(Stored records)
+++++
(* ===== verification/SleepLock.v ===== *)
(** * Sleep locks (sleeplock.c)

    A lock held across sleeps, with an owner: the repository's version lets
    only the owner release it. Its inner spin lock is [L_sleep l], the channel
    its waiting processes sleep on [C_sleep l]. *)

From S2P Require Import Prelude Machine Spinlock Kalloc Vm Proc.

Definition put_slock (l : slid) (f : sleeplock -> sleeplock) : K unit :=
  modify (fun s => set_slock l (f (slock_of s l)) s).

Definition initsleeplock (l : slid) (nm : string) : K unit :=
  initlock (L_sleep l) "sleep lock" ;;
  put_slock l (fun k => k <| sl_name := nm |>) ;;
  put_slock l (fun k => k <| sl_locked := 0 |>) ;;
  put_slock l (fun k => k <| sl_pid := 0 |>).

Definition slock_busy (l : slid) : K bool := gets (fun s => negb (sl_locked (slock_of s l) =? 0)).

Definition acquiresleep `{Wakeups} (l : slid) : K unit :=
  acquire (L_sleep l) ;;
  wait_while (slock_busy l) (sleep (C_sleep l) (L_sleep l)) ;;
  put_slock l (fun k => k <| sl_locked := 1 |>) ;;
  me <- mypid ;;
  put_slock l (fun k => k <| sl_pid := me |>) ;;
  release (L_sleep l).

Definition releasesleep (l : slid) : K unit :=
  acquire (L_sleep l) ;;
  k <- gets (fun s => slock_of s l) ;;
  me <- mypid ;;
  if negb (sl_pid k =? me) then
    release (L_sleep l) ;;
    panic "Process is not the owner of the lock!"
  else
    put_slock l (fun k => k <| sl_locked := 0 |>) ;;
    put_slock l (fun k => k <| sl_pid := 0 |>) ;;
    wakeup (C_sleep l) ;;
    release (L_sleep l).

Definition holdingsleep (l : slid) : K bool :=
  acquire (L_sleep l) ;;
  k <- gets (fun s => slock_of s l) ;;
  r <- (if negb (sl_locked k =? 0) then me <- mypid ;; ret (sl_pid k =? me) else ret false) ;;
  release (L_sleep l) ;;
  ret r.

(** ** Ownership *)

Lemma slock_of_set_eq l x s : slock_of (set_slock l x s) l = x.
Proof. unfold slock_of, set_slock. cbn. by rewrite lookup_insert_eq. Qed.

Lemma slock_of_set_ne l l' x s : l <> l' -> slock_of (set_slock l x s) l' = slock_of s l'.
Proof. intros H. unfold slock_of, set_slock. cbn. by rewrite lookup_insert_ne. Qed.

Lemma only_sched_slock s s' l : only_sched s s' -> slock_of s' l = slock_of s l.
Proof. by intros ->. Qed.

Lemma section_slock l x s c i lk : in_section s c i lk -> in_section (set_slock l x s) c i lk.
Proof. by apply (section_frame (set_slock l x)). Qed.

Section Owner.
Context (i : nat) (me : Z) (l : slid).

Definition sl_asleep (s : kstate) : Prop :=
  sleeping_on i (C_sleep l) (L_sleep l) s /\ sl_locked (slock_of s l) <> 0.
Definition sl_back (s s' : kstate) : Prop :=
  resumed i (L_sleep l) s' /\ exists p, procs s' !! i = Some p /\ pid p = me.
Definition sl_loop (s : kstate) : Prop :=
  (exists c, in_section s c i (L_sleep l)) /\ exists p, procs s !! i = Some p /\ pid p = me.

(** A piece of acquiresleep that got the CPU in [t] and gives it up in [s]. *)
Definition sl_slept (t s : kstate) : Prop :=
  sl_asleep s /\ sl_locked (slock_of t l) <> 0 /\ forall l', slock_of s l' = slock_of t l'.

Lemma sl_wait fuel n t s :
  (n <= fuel)%nat -> sl_loop s -> (forall l', slock_of s l' = slock_of t l') ->
  seg sl_slept sl_back (fun _ t _ s' => sl_loop s' /\ sl_locked (slock_of t l) = 0 /\ forall l', slock_of s' l' = slock_of t l')
    n t (wait_loop fuel (slock_busy l) (sleep (C_sleep l) (L_sleep l)) s).
Proof.
  intros Hn Hs Hts.
  apply (seg_wait_loop _ _ (fun t s => sl_loop s /\ forall l', slock_of s l' = slock_of t l') _ _ (fun s => negb (sl_locked (slock_of s l) =? 0)));
    [done|done|].
  clear n t s Hn Hs Hts. intros n t s [Hs Hsl]. split; [done|].
  destruct (Z.eqb_spec (sl_locked (slock_of s l)) 0) as [H0|H0]; cbn [negb]; [by rewrite Hsl in H0|].
  destruct Hs as ((c & Hc) & _). apply (seg_sleep _ _ _ _ _ _ c i); [done|done|].
  intros s1 Hos Hslp Hps. assert (Hs1 : forall l', slock_of s1 l' = slock_of t l') by (intros l'; by rewrite (only_sched_slock _ _ _ Hos)).
  split; [split_and!; [split; [done|by rewrite Hs1, <- Hsl]|by rewrite <- Hsl|done]|].
  intros s2 (Hres & p2 & Hp2 & Hme). split; [done|]. intros s3 c3 Hos3 Hsec Hps3. split; [done|]. split.
  - split; [by exists c3|]. exists (p2 <| p_chan := None |>). rewrite Hps3, list_lookup_alter_eq, Hp2. done.
  - intros l'. apply (only_sched_slock _ _ _ Hos3).
Qed.
End Owner.

(** Taking a free sleep lock, from the end of the loop on. *)
Lemma sl_take s c i l p :
  in_section s c i (L_sleep l) -> procs s !! i = Some p ->
  exists s', (put_slock l (fun k => k <| sl_locked := 1 |>) ;;
      me <- mypid ;;
      put_slock l (fun k => k <| sl_pid := me |>) ;;
      release (L_sleep l)) s = Done tt s' /\
    slock_of s' l = slock_of s l <| sl_locked := 1 |> <| sl_pid := pid p |> /\
    (forall l', l' <> l -> slock_of s' l' = slock_of s l') /\
    lock_free s' (L_sleep l) /\ runs s' c i 0 /\ procs s' = procs s.
Proof.
  intros Hsec Hp. unfold put_slock. krun. set (s1 := set_slock l _ s).
  assert (Hsec1 : in_section s1 c i (L_sleep l)) by (by apply section_slock).
  rewrite (bind_done _ _ _ _ _ (mypid_eq s1 c i 1 p (proj1 Hsec1) ltac:(lia) Hp)). krun.
  set (s2 := set_slock l _ s1).
  destruct (release_section s2 c i (L_sleep l)) as (Hrel & Hr & Hl); [by apply section_slock|].
  exists (unlocked_st (L_sleep l) c s2). rewrite Hrel. pose proof (only_sched_unlocked (L_sleep l) c s2) as Hos.
  split_and!; [done|..|done|done|by rewrite unlocked_procs].
  - rewrite (only_sched_slock _ _ _ Hos). unfold s2, s1. by rewrite !slock_of_set_eq.
  - intros l' Hne. rewrite (only_sched_slock _ _ _ Hos). unfold s2, s1. by rewrite !slock_of_set_ne.
Qed.

(** Each piece of acquiresleep finds the lock taken, and goes to sleep on it
    with all sleep locks as they are, or finds it free and takes it. *)
Lemma acquiresleep_ok `{Wakeups} (s : kstate) (c i : nat) (p : proc) (l : slid) :
  runs s c i 0 -> lock_free s (L_sleep l) -> lock_free s L_ptable -> procs s !! i = Some p ->
  seg (sl_slept i l) (sl_back i (pid p) l)
    (fun _ t _ s' => sl_locked (slock_of t l) = 0 /\ lock_free s' (L_sleep l) /\
       slock_of s' l = slock_of t l <| sl_locked := 1 |> <| sl_pid := pid p |> /\
       forall l', l' <> l -> slock_of s' l' = slock_of t l')
    (S wakeups) s (acquiresleep l s).
Proof.
  intros Hr Hl Hpt Hp.
  destruct (acquire_section s c i (L_sleep l)) as [Hacq Hsec]; [done|done|done|done|by eexists|].
  unfold acquiresleep. rewrite (bind_done _ _ _ _ _ Hacq). set (s1 := locked_st (L_sleep l) c s) in *.
  eapply seg_seq; [apply (sl_wait i (pid p)); [done|split; [by exists c|by exists p]|done]|].
  cbv beta. intros ? t ? s2 _ (((c2 & Hsec2) & p2 & Hp2 & Hme) & H0 & Hsl).
  destruct (sl_take s2 c2 i l p2 Hsec2 Hp2) as (s3 & Hrun & Hk & Hne & Hl3 & _).
  rewrite Hrun. cbn. split_and!; [done|done|by rewrite Hk, Hsl, Hme|]. intros l' Hl'. by rewrite Hne, Hsl.
Qed.

(** ** Uncontended use, and release *)

Lemma acquiresleep_free `{Wakeups} s c i p l :
  runs s c i 0 -> lock_free s (L_sleep l) -> lock_free s L_ptable -> procs s !! i = Some p ->
  sl_locked (slock_of s l) = 0 ->
  exists s', acquiresleep l s = Done tt s' /\ runs s' c i 0 /\ lock_free s' (L_sleep l) /\
    slock_of s' l = slock_of s l <| sl_locked := 1 |> <| sl_pid := pid p |> /\ procs s' = procs s /\
    (forall l', l' <> l -> slock_of s' l' = slock_of s l').
Proof.
  intros Hr Hl Hpt Hp H0.
  destruct (acquire_section s c i (L_sleep l)) as [Hacq Hsec]; [done|done|done|done|by eexists|].
  destruct (sl_take (locked_st (L_sleep l) c s) c i l p Hsec Hp) as (s3 & Hrun & Hk & Hne & Hl3 & Hr3 & Hps).
  exists s3. unfold acquiresleep. rewrite (bind_done _ _ _ _ _ Hacq).
  rewrite (bind_done _ _ _ tt (locked_st (L_sleep l) c s)).
  - by rewrite Hrun.
  - unfold wait_while. cbn [wait_loop]. unfold slock_busy. krun.
    change (slock_of (locked_st (L_sleep l) c s) l) with (slock_of s l). by rewrite H0.
Qed.

Lemma holdingsleep_eq s c i p l :
  runs s c i 0 -> lock_free s (L_sleep l) -> lock_free s L_ptable -> procs s !! i = Some p ->
  exists s', holdingsleep l s =
      Done (negb (sl_locked (slock_of s l) =? 0) && (sl_pid (slock_of s l) =? pid p)) s' /\
    only_sched s s' /\ runs s' c i 0 /\ lock_free s' (L_sleep l) /\ procs s' = procs s /\
    (forall k, k <> L_sleep l -> lock_of s' k = lock_of s k).
Proof.
  intros Hr Hl Hpt Hp.
  destruct (acquire_section s c i (L_sleep l)) as [Hacq Hsec]; [done|done|done|done|by eexists|].
  set (s1 := locked_st (L_sleep l) c s) in *.
  destruct (release_section s1 c i (L_sleep l) Hsec) as (Hrel & Hr1 & Hl1).
  exists (unlocked_st (L_sleep l) c s1). split_and!; try done.
  - unfold holdingsleep. rewrite (bind_done _ _ _ _ _ Hacq). krun. fold s1.
    change (slock_of s1 l) with (slock_of s l). set (k := slock_of s l).
    rewrite (bind_done _ _ _ (negb (sl_locked k =? 0) && (sl_pid k =? pid p)) s1).
    + by rewrite (bind_done _ _ _ _ _ Hrel).
    + destruct (sl_locked k =? 0); cbn; [done|].
      by rewrite (bind_done _ _ _ _ _ (mypid_eq s1 c i 1 p (proj1 Hsec) ltac:(lia) Hp)).
  - eapply only_sched_trans; [apply only_sched_locked|apply only_sched_unlocked].
  - rewrite unlocked_procs. done.
  - intros k Hk. rewrite lock_of_unlocked_ne by done. unfold s1, locked_st. by rewrite lock_of_set_ne.
Qed.

(** Only the owner releases a sleep lock: for it the lock becomes free,
    every process asleep on it becomes RUNNABLE and no other sleep lock
    changes; any other caller panics with the lock as it was. *)
Lemma releasesleep_ok (s : kstate) (c i : nat) (p : proc) (l : slid) :
  runs s c i 0 -> lock_free s (L_sleep l) -> lock_free s L_ptable -> procs s !! i = Some p ->
  (sl_pid (slock_of s l) = pid p ->
     exists s', releasesleep l s = Done tt s' /\ lock_free s' (L_sleep l) /\
       sl_locked (slock_of s' l) = 0 /\ sl_pid (slock_of s' l) = 0 /\
       (forall l', l' <> l -> slock_of s' l' = slock_of s l') /\
       forall j q, procs s !! j = Some q ->
         procs s' !! j = Some (if decide (state q = SLEEPING /\ p_chan q = Some (C_sleep l))
                               then q <| state := RUNNABLE |> else q)) /\
  (sl_pid (slock_of s l) <> pid p ->
     exists s', releasesleep l s = Panic "Process is not the owner of the lock!" s' /\
       slock_of s' l = slock_of s l).
Proof.
  intros Hr Hl Hpt Hp.
  destruct (acquire_section s c i (L_sleep l)) as [Hacq Hsec]; [done|done|done|done|by eexists|].
  set (s1 := locked_st (L_sleep l) c s) in *.
  assert (Hrun : releasesleep l s =
    (if negb (sl_pid (slock_of s l) =? pid p) then
       release (L_sleep l) ;; panic "Process is not the owner of the lock!"
     else put_slock l (fun k => k <| sl_locked := 0 |>) ;; put_slock l (fun k => k <| sl_pid := 0 |>) ;;
       wakeup (C_sleep l) ;; release (L_sleep l)) s1).
  { unfold releasesleep. rewrite (bind_done _ _ _ _ _ Hacq). krun. fold s1.
    by rewrite (bind_done _ _ _ _ _ (mypid_eq s1 c i 1 p (proj1 Hsec) ltac:(lia) Hp)). }
  rewrite Hrun. split.
  - intros He. destruct (Z.eqb_spec (sl_pid (slock_of s l)) (pid p)) as [_|]; [|done]. cbn [negb].
    unfold put_slock. krun. set (s2 := set_slock l _ (set_slock l _ s1)).
    destruct (wakeup_section s2 c i (L_sleep l) (C_sleep l)) as (s3 & Hwk & Hsec3 & Hos & Hps);
      [done|by do 2 apply section_slock|].
    rewrite (bind_done _ _ _ _ _ Hwk). destruct (release_section _ _ _ _ Hsec3) as (Hrel & _ & Hl3).
    rewrite Hrel. pose proof (only_sched_trans _ _ _ Hos (only_sched_unlocked (L_sleep l) c s3)) as Hos'.
    eexists. split; [done|]. rewrite !(only_sched_slock _ _ _ Hos'). split_and!; [done| | | |].
    + unfold s2. by rewrite !slock_of_set_eq.
    + unfold s2. by rewrite !slock_of_set_eq.
    + intros l' Hne. rewrite (only_sched_slock _ _ _ Hos'). unfold s2. by rewrite !slock_of_set_ne.
    + intros j q Hq. rewrite unlocked_procs, Hps, list_lookup_fmap. change (procs s2) with (procs s).
      rewrite Hq. cbn. f_equal. apply wake_spec.
  - intros Hne. destruct (Z.eqb_spec (sl_pid (slock_of s l)) (pid p)) as [|_]; [done|]. cbn [negb].
    destruct (release_section _ _ _ _ Hsec) as (Hrel & _ & _). rewrite (bind_done _ _ _ _ _ Hrel).
    eexists. split; [done|]. by rewrite (only_sched_slock _ _ _ (only_sched_unlocked (L_sleep l) c s1)).
Qed.

(** C20. Sleep locks exclude each other. Each time the caller of acquiresleep
    gets the CPU, at the call or when it is woken, it finds the lock taken and
    goes to sleep on it, all sleep locks unchanged, or finds it free and
    returns as its owner, no other sleep lock changed; this goes on as often
    as it is woken. Only the owner releases the lock: it becomes free, every
    process asleep on it becomes RUNNABLE and no other sleep lock changes; any
    other caller panics with the lock as it was. *)
Theorem sleeplock_correct `{Wakeups} (s : kstate) (c i : nat) (p : proc) (l : slid) :
  runs s c i 0 -> lock_free s (L_sleep l) -> lock_free s L_ptable -> procs s !! i = Some p ->
  seg (sl_slept i l) (sl_back i (pid p) l)
    (fun _ t _ s' => sl_locked (slock_of t l) = 0 /\ lock_free s' (L_sleep l) /\
       slock_of s' l = slock_of t l <| sl_locked := 1 |> <| sl_pid := pid p |> /\
       forall l', l' <> l -> slock_of s' l' = slock_of t l')
    (S wakeups) s (acquiresleep l s) /\
  (sl_pid (slock_of s l) = pid p ->
     exists s', releasesleep l s = Done tt s' /\ lock_free s' (L_sleep l) /\
       sl_locked (slock_of s' l) = 0 /\ sl_pid (slock_of s' l) = 0 /\
       (forall l', l' <> l -> slock_of s' l' = slock_of s l') /\
       forall j q, procs s !! j = Some q ->
         procs s' !! j = Some (if decide (state q = SLEEPING /\ p_chan q = Some (C_sleep l))
                               then q <| state := RUNNABLE |> else q)) /\
  (sl_pid (slock_of s l) <> pid p ->
     exists s', releasesleep l s = Panic "Process is not the owner of the lock!" s' /\
       slock_of s' l = slock_of s l).
Proof.
  intros Hr Hl Hpt Hp. split; [by apply (acquiresleep_ok s c i p l)|by apply (releasesleep_ok s c i p l)].
Qed.

(** The lock is held by process 2. *)
Definition slock_demo : kstate :=
  set_slock (SL_inode 3) (slock_of run_demo (SL_inode 3) <| sl_locked := 1 |> <| sl_pid := 2 |>) run_demo.

Lemma sleeplock_correct_witness :
  (exists s' k, @acquiresleep 2%nat (SL_inode 3) slock_demo = Sched s' k /\ sl_asleep 0 (SL_inode 3) s') /\
  exists s', releasesleep (SL_inode 3) slock_demo = Panic "Process is not the owner of the lock!" s' /\
    slock_of s' (SL_inode 3) = slock_of slock_demo (SL_inode 3).
Proof.
  destruct (@sleeplock_correct 2%nat slock_demo 0 0 sleep_proc (SL_inode 3)) as (Ha & _ & Hr); [exact run_demo_runs|done..|].
  split; [|apply Hr; vm_compute; discriminate].
  destruct (@acquiresleep 2%nat (SL_inode 3) slock_demo) as [a s'|w s'|w s'|s'|s' k|s'] eqn:He; cbn [seg] in Ha; try done.
  exists s', k. split; [done|apply Ha].
Defined.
+++++
### Task to carry out
Each line in which the string "bool" is found must be copied from the data.

### Exercise answer
Definition slock_busy (l : slid) : K bool := gets (fun s => negb (sl_locked (slock_of s l) =? 0)).
Definition holdingsleep (l : slid) : K bool :=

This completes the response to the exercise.